What is needed is an exact copy of the lines in the listing below, from the one with "destruct (get action" up to and including the one with "- pose proof", with no other lines.

**Working data:**

━━━━━━

Lemma slice_last {A} (l : list A) (x : A) :
  py_slice_from (- 1) (l ++ [x]) = [x].
Proof.
  unfold py_slice_from. rewrite length_app. cbn [length].
  change (- 1 <? 0) with true. cbv iota.
  replace (Z.to_nat (Z.max 0 (- 1 + Z.of_nat (length l + 1))))
    with (length l) by lia.
  apply drop_app_length.
Qed.

(** X10. Whenever [execute] returns, the most recent entry of the log holds
    the action it was given and the result it returned, under the time of
    the log clock; the entry is marked [failed] exactly when the result is,
    and [success] otherwise, also for a [skipped] result. *)
Theorem execute_logs_what_it_returns (w : World) (self self' : ActionExecutor)
  (action result : pydict) :
  execute w self action = (self', Return result) ->
  exists entry,
    get_recent_executions self' 1 = [entry]
    /\ execution_log self' = (execution_log self ++ [entry])%list
    /\ Executor.action entry = action
    /\ Executor.result entry = result
    /\ timestamp entry = log_clock w
    /\ (status entry = "failed"
        <-> lookup_key "status" result = Some (PStr "failed"))
    /\ (status entry = "success"
        <-> lookup_key "status" result <> Some (PStr "failed")).
Proof.
  unfold execute. intros H.
  destruct (table_get executors (get action "type") _execute_unknown)
    as [h | e] eqn:E; [ | discriminate H ].
  pose proof (lookup_keeps_log _ _ E w self action) as Hlog.
  pose proof (fun r => handler_status (get action "type") h w self action r E)
    as Hst.
  destruct (h w self action) as [self1 [r | e]]; cbn [fst snd] in *;
    injection H as <- <-; eexists;
    (split; [ | split; [ cbn [_log_execution execution_log]; unfold list_append;
                          rewrite Hlog; reflexivity | ] ]).
  - unfold get_recent_executions.
    cbn [_log_execution execution_log]. unfold list_append.
    apply slice_last.
  - cbn. repeat split; try discriminate.
    + intros Hf. destruct (Hst r eq_refl) as [Hs | Hs]; congruence.
    + intros _. destruct (Hst r eq_refl) as [Hs | Hs]; congruence.
  - unfold get_recent_executions.
    cbn [_log_execution execution_log]. unfold list_append.
    apply slice_last.
  - cbn. repeat split; try discriminate; try reflexivity.
    intros Hn. exfalso. apply Hn. reflexivity.
Qed.

Lemma execute_logs_what_it_returns_witness :
  exists entry,
    get_recent_executions
      (execute
         {| handler_clock := "2024-01-15T10:00:00";
            log_clock := "2024-01-15T10:00:01";
            first_draw := 4711; second_draw := 1234 |}
         __init__ [("type", PStr "deploy")]).1 1
    = [entry]
    /\ execution_log
         (execute
            {| handler_clock := "2024-01-15T10:00:00";
               log_clock := "2024-01-15T10:00:01";
               first_draw := 4711; second_draw := 1234 |}
            __init__ [("type", PStr "deploy")]).1
       = (execution_log __init__ ++ [entry])%list
    /\ Executor.action entry = [("type", PStr "deploy")]
    /\ Executor.result entry
       = [("status", PStr "skipped");
          ("reason", PStr "Unknown action type: deploy")]
    /\ timestamp entry = "2024-01-15T10:00:01"
    /\ (status entry = "failed"
        <-> lookup_key "status"
              [("status", PStr "skipped");
               ("reason", PStr "Unknown action type: deploy")]
            = Some (PStr "failed"))
    /\ (status entry = "success"
        <-> lookup_key "status"
              [("status", PStr "skipped");
               ("reason", PStr "Unknown action type: deploy")]
            <> Some (PStr "failed")).
Proof.
  apply (execute_logs_what_it_returns
           {| handler_clock := "2024-01-15T10:00:00";
              log_clock := "2024-01-15T10:00:01";
              first_draw := 4711; second_draw := 1234 |}
           __init__).
  reflexivity.
Defined.

(** What a handler does to the two counters. *)
Lemma handler_counters (s : string) (h : handler) (w : World)
  (self : ActionExecutor) (action : pydict) :
  executors !! s = Some h ->
  task_counter (h w self action).1
  = task_counter self + (if String.eqb "create_task" s then 1 else 0)
  /\ notification_counter (h w self action).1
     = notification_counter self + (if String.eqb "notify" s then 1 else 0).
Proof.
  intros Hs. handler_cases Hs; cbn; split; lia.
Qed.

Lemma executors_create_task :
  executors !! "create_task" = Some _execute_create_task
  /\ executors !! "notify" = Some _execute_notify.
Proof. split; reflexivity. Qed.

Lemma execute_counters (w : World) (self : ActionExecutor) (action : pydict) :
  task_counter (execute w self action).1
  = task_counter self
    + (if is_str "create_task" (get action "type") then 1 else 0)
  /\ notification_counter (execute w self action).1
     = notification_counter self
       + (if is_str "notify" (get action "type") then 1 else 0).
Proof.
  unfold execute.
  destruct (get action "type") as [ | b | z | r | s | l | d ];
    cbn [table_get is_str]; try (cbn; split; lia).
  destruct (executors !! s) as [h |] eqn:E; cbn [default from_option id].
  - pose proof (handler_counters s h w self action E) as [Ht Hn].
    destruct (h w self action) as [self1 [r | e]]; cbn in Ht, Hn |- *;
      rewrite Ht, Hn; split; reflexivity.
  - destruct (String.eqb_spec "create_task" s) as [<- | _];
      [ destruct executors_create_task; congruence | ].
    destruct (String.eqb_spec "notify" s) as [<- | _];
      [ destruct executors_create_task; congruence | ].
    cbn. split; lia.
Qed.

(** X11. After any sequence of calls from a fresh executor, [tasks_created]
    is the number of calls whose action is of kind create_task and
    [notifications_sent] the number of those of kind notify: a call counts
    also when its handler raised and the result is [failed]. *)
Theorem counters_after_calls (calls : list (World * pydict)) :
  let stats := get_execution_stats (run __init__ calls).1 in
  tasks_created stats = calls_of_kind "create_task" calls
  /\ notifications_sent stats = calls_of_kind "notify" calls.
Proof.
  cbn zeta. unfold get_execution_stats. cbn [tasks_created notifications_sent].
  assert (forall self,
            task_counter (run self calls).1
            = task_counter self + calls_of_kind "create_task" calls
            /\ notification_counter (run self calls).1
               = notification_counter self + calls_of_kind "notify" calls)
    as Hgen.
  { induction calls as [| [w action] calls IH]; intros self.
    - unfold calls_of_kind. rewrite !filter_nil. cbn [run fst length].
      split; lia.
    - cbn [run]. specialize (IH (execute w self action).1).
      destruct (run (execute w self action).1 calls) as [self' outcomes].
      cbn [fst] in *. destruct IH as [-> ->].
      destruct (execute_counters w self action) as [-> ->].
      unfold calls_of_kind. rewrite !filter_cons. cbn [snd].
      destruct (is_str "create_task" (get action "type")),
        (is_str "notify" (get action "type"));
        repeat case_decide; try contradiction; try (exfalso; auto; fail);
        cbn [length]; split; lia. }
  destruct (Hgen __init__) as [-> ->]. cbn. split; reflexivity.
Qed.

(** A task counted although none was created. *)
Example counted_task_not_created (w : World) :
  let stats :=
    get_execution_stats
      (run __init__
         [(w, [("type", PStr "create_task"); ("labels", PInt 7)])]).1 in
  tasks_created stats = 1 /\ successful stats = 0 /\ failed stats = 1.
Proof. cbn. repeat split. Qed.

(** Reading the digits of a counter back. *)
Lemma digits_of_zero_prefix (s : string) :
  option_map Z.of_uint (NilEmpty.uint_of_string (String "0" s))
  = option_map Z.of_uint (NilEmpty.uint_of_string s).
Proof.
  cbn [NilEmpty.uint_of_string].
  destruct (NilEmpty.uint_of_string s); reflexivity.
Qed.

Lemma zeros_step (k : nat) :
  String.concat EmptyString (replicate (S k) "0")
  = String "0" (String.concat EmptyString (replicate k "0")).
Proof. destruct k; reflexivity. Qed.

Lemma digits_of_zfill (width : nat) (s : string) :
  option_map Z.of_uint (NilEmpty.uint_of_string (zfill width s))
  = option_map Z.of_uint (NilEmpty.uint_of_string s).
Proof.
  unfold zfill. induction (width - String.length s)%nat as [| k IH].
  - reflexivity.
  - rewrite zeros_step.
    change (String "0" (String.concat EmptyString (replicate k "0")) +:+ s)
      with (String "0" (String.concat EmptyString (replicate k "0") +:+ s)).
    rewrite digits_of_zero_prefix. exact IH.
Qed.

Lemma digits_of_str (n : Z) :
  0 <= n ->
  option_map Z.of_uint (NilEmpty.uint_of_string (str_of_Z n)) = Some n.
Proof.
  intros Hn. pose proof (DecimalZ.of_to n) as Hof.
  unfold str_of_Z. destruct (Z.to_int n) as [u | u] eqn:E.
  - cbn [Z.of_int] in Hof. cbn [NilZero.string_of_int].
    destruct u; cbn [NilZero.string_of_uint];
      try (rewrite NilEmpty.usu; cbn [option_map]; congruence).
    cbn in Hof |- *. congruence.
  - exfalso. destruct n; cbn in E; try discriminate E. lia.
Qed.
(** White space before a text does not count: the generalisation to a scan
    that is inside a character. *)
Lemma dropSpaces_app r s : ∀ k,
  k ≤ String.length s → Js.dropSpaces k s = "" →
  Js.dropSpaces k (s +:+ r) = Js.dropSpaces 0 r.
Proof.
  induction s as [|c s IH]; intros k Hk Hs.
  - cbn [String.length] in Hk. by replace k with 0 by lia.
  - rewrite str_app_cons. cbn [Js.dropSpaces String.length] in *.
    destruct k as [|k]; [|apply IH; [lia|done]].
    destruct (Js.spaceAt (String c s)) as [w|] eqn:E; [|done].
    rewrite <- str_app_cons, (spaceAt_app _ r w E).
    apply IH; [|done]. apply classAt_Some in E as [_ E].
    apply startsWith_length in E. cbn [String.length] in E. lia.
Qed.

Lemma trimStart_app s r : Js.trimStart s = "" → Js.trimStart (s +:+ r) = Js.trimStart r.
Proof. intros H. apply dropSpaces_app; [lia|done]. Qed.

(** What [trimEnd] takes off is white space. *)
Lemma trimEnd_split s : ∃ r, s = Js.trimEnd s +:+ r ∧ Js.trimStart r = "".
Proof.
  induction s as [|c s (r & Hs & Hr)]; [by exists ""|]. cbn [Js.trimEnd].
  destruct (Js.trimStart (String c s)) eqn:E.
  - by exists (String c s).
  - exists r. split; [|done]. rewrite str_app_cons. by rewrite <- Hs.
Qed.

Lemma trimEnd_idem s : Js.trimEnd (Js.trimEnd s) = Js.trimEnd s.
Proof.
  induction s as [|c s IH]; [reflexivity|]. cbn [Js.trimEnd].
  destruct (Js.trimStart (String c s)) as [|d t] eqn:E; [reflexivity|].
  cbn [Js.trimEnd]. rewrite IH.
  destruct (Js.trimStart (String c (Js.trimEnd s))) eqn:E'; [|reflexivity].
  exfalso. destruct (trimEnd_split s) as (r & Hs & Hr).
  rewrite Hs, <- str_app_cons, (trimStart_app _ r E'), Hr in E. done.
Qed.

Lemma trimEnd_no_space s : Js.spaceAt s = None → Js.spaceAt (Js.trimEnd s) = None.
Proof.
  intros H. destruct (trimEnd_split s) as (r & Hs & _). rewrite Hs in H.
  by apply classAt_prefix in H.
Qed.

Lemma trim_idem s : Js.trim (Js.trim s) = Js.trim s.
Proof.
  unfold Js.trim. destruct (dropSpaces_head s 0) as [H|H]; fold (Js.trimStart s) in H.
  - by rewrite H.
  - rewrite (trimStart_no_space (Js.trimEnd (Js.trimStart s)))
      by (by apply trimEnd_no_space).
    apply trimEnd_idem.
Qed.

Lemma trim_space w : w ∈ Js.whiteSpace → Js.trim w = "".
Proof.
  intros Hw. unfold Js.trim. rewrite <- (str_app_nil_r w), trimStart_space by done.
  reflexivity.
Qed.

(** ** Lines *)

Lemma lineHead_split s : ∃ r, s = Js.lineHead s +:+ r.
Proof.
  induction s as [|c s [r Hr]]; [by exists ""|]. cbn [Js.lineHead].
  destruct (Js.classAt Js.lineTerminators (String c s)).
  - by exists (String c s).
  - exists r. rewrite str_app_cons. by rewrite <- Hr.
Qed.

(** A text on one line: at no place of it does a line terminator start. *)
Lemma oneLine_suffix n : ∀ s, Js.lineHead s = s → Js.lineHead (Js.sliceFrom n s) = Js.sliceFrom n s.
Proof.
  induction n as [|n IH]; intros [|c s] H; try done. cbn [Js.sliceFrom]. apply IH.
  cbn [Js.lineHead] in H. destruct (Js.classAt Js.lineTerminators (String c s)); [done|].
  by injection H.
Qed.

Lemma oneLine_prefix p r : Js.lineHead (p +:+ r) = p +:+ r → Js.lineHead p = p.
Proof.
  induction p as [|c p IH]; [done|]. rewrite str_app_cons. cbn [Js.lineHead].
  destruct (Js.classAt Js.lineTerminators (String c (p +:+ r))) eqn:E; [done|].
  intros [= H]. rewrite <- str_app_cons in E. apply classAt_prefix in E.
  by rewrite E, (IH H).
Qed.

Lemma lineHead_idem s : Js.lineHead (Js.lineHead s) = Js.lineHead s.
Proof.
  induction s as [|c s IH]; [reflexivity|]. cbn [Js.lineHead].
  destruct (Js.classAt Js.lineTerminators (String c s)) eqn:E; [reflexivity|].
  cbn [Js.lineHead]. rewrite IH.
  destruct (lineHead_split s) as [r Hr]. rewrite Hr, <- str_app_cons in E.
  apply classAt_prefix in E. by rewrite E.
Qed.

━━━━━━

**Result of the task:**
  destruct (get action "type") as [ | b | z | r | s | l | d ];
    cbn [table_get is_str]; try (cbn; split; lia).
  destruct (executors !! s) as [h |] eqn:E; cbn [default from_option id].
  - pose proof (handler_counters s h w self action E) as [Ht Hn].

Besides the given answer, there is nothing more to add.